Saved entries
Lemma applyDelta_loop_fuel base fuel fuel' rest result :
  (length rest ≤ fuel)%nat → (length rest ≤ fuel')%nat →
  applyDelta_loop fuel base rest result = applyDelta_loop fuel' base rest result.
Proof.
  revert fuel' rest result. induction fuel as [|fuel IH]; intros fuel' rest result H H'.
  { destruct rest; [by destruct fuel'|simpl in H; lia]. }
  destruct rest as [|c rest]; [by destruct fuel'|].
  destruct fuel' as [|fuel']; [simpl in H'; lia|]. simpl in H, H'. simpl.
  case_match.
  - destruct (read_copy _ rest) as [[[o n] rest']| |] eqn:Er; [|done..].
    apply read_copy_length in Er. simpl.
    destruct (guard_err _ _); [|done..]. simpl.
    destruct (or_panic _); [|done..]. simpl. apply IH; lia.
  - case_match.
    + destruct (guard_err _ _); [|done..]. simpl.
      destruct (or_panic _); [|done..]. simpl.
      apply IH; rewrite length_drop; lia.
    + apply IH; lia.
Qed.

(** [instrs] makes the decoder append [part], whatever follows. *)
Definition decodes (base instrs part : bytes) : Prop :=
  ∀ rest result,
    applyDelta_loop (length (instrs ++ rest)) base (instrs ++ rest) result
    = applyDelta_loop (length rest) base rest (result ++ part).

Lemma decodes_nil base : decodes base [] [].
Proof. intros rest result. by rewrite app_nil_r. Qed.

Lemma decodes_app base i1 p1 i2 p2 :
  decodes base i1 p1 → decodes base i2 p2 → decodes base (i1 ++ i2) (p1 ++ p2).
Proof.
  intros H1 H2 rest result. rewrite <-app_assoc, H1, H2. by rewrite <-app_assoc.
Qed.

Lemma decodes_insert base data :
  0 < zlen data ≤ 127 → decodes base (encodeInsert data) data.
Proof.
  intros H rest result.
  assert (encodeInsert data = byte_of_int (zlen data) :: data) as ->.
  { unfold encodeInsert, zlen in *. destruct data as [|b data]; [simpl in H; lia|].
    cbn [length encodeInsert_loop]. unfold zlen.
    rewrite Z.min_l by (simpl in *; lia). rewrite Nat2Z.id.
    change (S (length data)) with (length (b :: data)).
    rewrite firstn_all, drop_all.
    destruct (length data); simpl; by rewrite app_nil_r. }
  cbn [app length applyDelta_loop].
  rewrite int_of_byte_of_int, Z.mod_small by lia.
  assert (Z.land (zlen data) 0x80 = 0) as ->.
  { change 0x80 with (Z.shiftl 1 7). apply land_shiftl_disjoint; lia. }
  cbn [negb Z.eqb]. rewrite (proj2 (Z.eqb_neq _ _)) by lia.
  cbn [negb]. rewrite zlen_app, (proj2 (Z.ltb_ge _ _)).
  2: { pose proof (zlen_nonneg rest). lia. }
  res_simpl. pose proof (go_slice_middle [] data rest) as Hs.
  cbn [app] in Hs. change (zlen (@nil byte)) with 0 in Hs. rewrite Z.add_0_l in Hs.
  rewrite Hs. res_simpl. unfold zlen. rewrite Nat2Z.id, drop_app_length.
  apply applyDelta_loop_fuel; rewrite ?length_app; lia.
Qed.

Lemma decodes_copy base o n part :
  0 ≤ o < 2^32 → 0 < n < 2^24 → go_slice base o (o + n) = Some part →
  decodes base (encodeCopy o n) part.
Proof.
  intros Ho Hn Hpart rest result.
  destruct (@read_copy_encode delta_error o n rest Ho Hn) as (c & body & -> & Hc & Hr).
  cbn [app length applyDelta_loop]. rewrite Hc. cbn [negb Z.eqb].
  rewrite Hr. res_simpl.
  apply go_slice_some in Hpart as Hb. rewrite (proj2 (Z.ltb_ge _ _)) by lia.
  res_simpl. rewrite Hpart. res_simpl.
  apply applyDelta_loop_fuel; rewrite ?length_app; lia.
Qed.

Create HintDb delta.
#[export] Hint Resolve decodes_nil decodes_app : delta.

(** ** The block index *)

Lemma table_size_pow2 fuel t n :
  (∃ k, 0 ≤ k ∧ t = 2^k) → ∃ k, 0 ≤ k ∧ table_size_loop fuel t n = 2^k.
Proof.
  revert t. induction fuel as [|fuel IH]; intros t Ht; [done|]. simpl.
  destruct (t <? n); [|done]. apply IH. destruct Ht as (k & Hk & ->).
  exists (k + 1). split; [lia|]. rewrite Z.shiftl_mul_pow2, Z.pow_add_r by lia. lia.
Qed.

(** Sixty-four doublings reach every slice length. *)
Lemma table_size_enough fuel t n :
  0 < t → n ≤ t * 2 ^ Z.of_nat fuel → n ≤ table_size_loop fuel t n.
Proof.
  revert t. induction fuel as [|fuel IH]; intros t Ht H; simpl; [simpl in H; lia|].
  destruct (t <? n) eqn:E; bool_to_prop; [|lia].
  apply IH; rewrite Z.shiftl_mul_pow2 by lia; [lia|].
  replace (Z.of_nat (S fuel)) with (1 + Z.of_nat fuel) in H by lia.
  rewrite Z.pow_add_r in H by lia. lia.
Qed.

(** Every chain entry is -1 or the offset of a block of the source. *)
Definition chain_ok (n : Z) (l : list Z) : Prop := Forall (λ t, -1 ≤ t < n) l.

Definition index_ok (src : bytes) (idx : deltaIndex) : Prop :=
  di_src idx = src ∧
  (di_table idx = [] ∨
   ∃ k, 0 ≤ k ∧ zlen (di_table idx) = 2^k ∧ di_mask idx = 2^k - 1 ∧
     zlen (di_next idx) ≤ zlen src ∧
     chain_ok (zlen (di_next idx)) (di_table idx) ∧
     chain_ok (zlen (di_next idx)) (di_next idx)).

Lemma zlen_replicate {A} n (x : A) : 0 ≤ n → zlen (replicate (Z.to_nat n) x) = n.
Proof. intros. unfold zlen. rewrite length_replicate. lia. Qed.

Lemma zlen_insert {A} i (x : A) l : zlen (<[i:=x]> l) = zlen l.
Proof. unfold zlen. by rewrite length_insert. Qed.

Lemma newDeltaIndex_ok {E} src :
  ∃ idx, @newDeltaIndex E src = Ok idx ∧ index_ok src idx.
Proof.
  unfold newDeltaIndex. destruct (zlen src <? blockSize) eqn:E0.
  { eexists; split; [done|]. by split; [|left]. }
  bool_to_prop. unfold blockSize in *.
  set (tableSize := if _ <? 256 then 256 else _).
  assert (∃ k, 0 ≤ k ∧ tableSize = 2^k) as (k & Hk & Ht).
  { subst tableSize. case_match; [by exists 8|].
    apply table_size_pow2. by exists 0. }
  set (n := zlen src - 16 + 1) in *.
  assert (0 < 2^k) by (apply Z.pow_pos_nonneg; lia).
  edestruct (foldM_inv (@index_block E src (tableSize - 1))
    (λ st, zlen st.1 = 2^k ∧ zlen st.2 = n ∧ chain_ok n st.1 ∧ chain_ok n st.2))
    as ([table next] & -> & H1 & H2 & H3 & H4).
  - rewrite Ht. split; [by apply zlen_replicate; lia|].
    split; [apply zlen_replicate; lia|].
    split; apply Forall_replicate; lia.
  - intros [table next] i (H1 & H2 & H3 & H4) Hi.
    apply elem_of_seqZ in Hi. unfold index_block.
    set (h := hashBlock _). rewrite Ht, land_mask by lia.
    pose proof (Z.mod_pos_bound h (2^k) ltac:(lia)) as Hm. simpl in *.
    destruct (go_index_Forall _ table (h `mod` 2^k) H3 ltac:(lia)) as (old & -> & Hold).
    res_simpl. rewrite !go_store_some by lia. res_simpl.
    eexists; split; [done|]. simpl. rewrite !zlen_insert.
    repeat split; [lia|lia|apply Forall_insert; [done|lia]..].
  - res_simpl. eexists; split; [done|]. split; [done|]. right. exists k. simpl in *.
    rewrite H2, Ht. repeat split; (done || lia).
Qed.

### [Task]
Repeat exactly the lines above from the one with "(result ++ part)." up to and including the one with "intros H rest result.". No other line belongs in the reply.

### [Exercise response]
    = applyDelta_loop (length rest) base rest (result ++ part).

Lemma decodes_nil base : decodes base [] [].
Proof. intros rest result. by rewrite app_nil_r. Qed.

Lemma decodes_app base i1 p1 i2 p2 :
  decodes base i1 p1 → decodes base i2 p2 → decodes base (i1 ++ i2) (p1 ++ p2).
Proof.
  intros H1 H2 rest result. rewrite <-app_assoc, H1, H2. by rewrite <-app_assoc.
Qed.

Lemma decodes_insert base data :
  0 < zlen data ≤ 127 → decodes base (encodeInsert data) data.
Proof.
  intros H rest result.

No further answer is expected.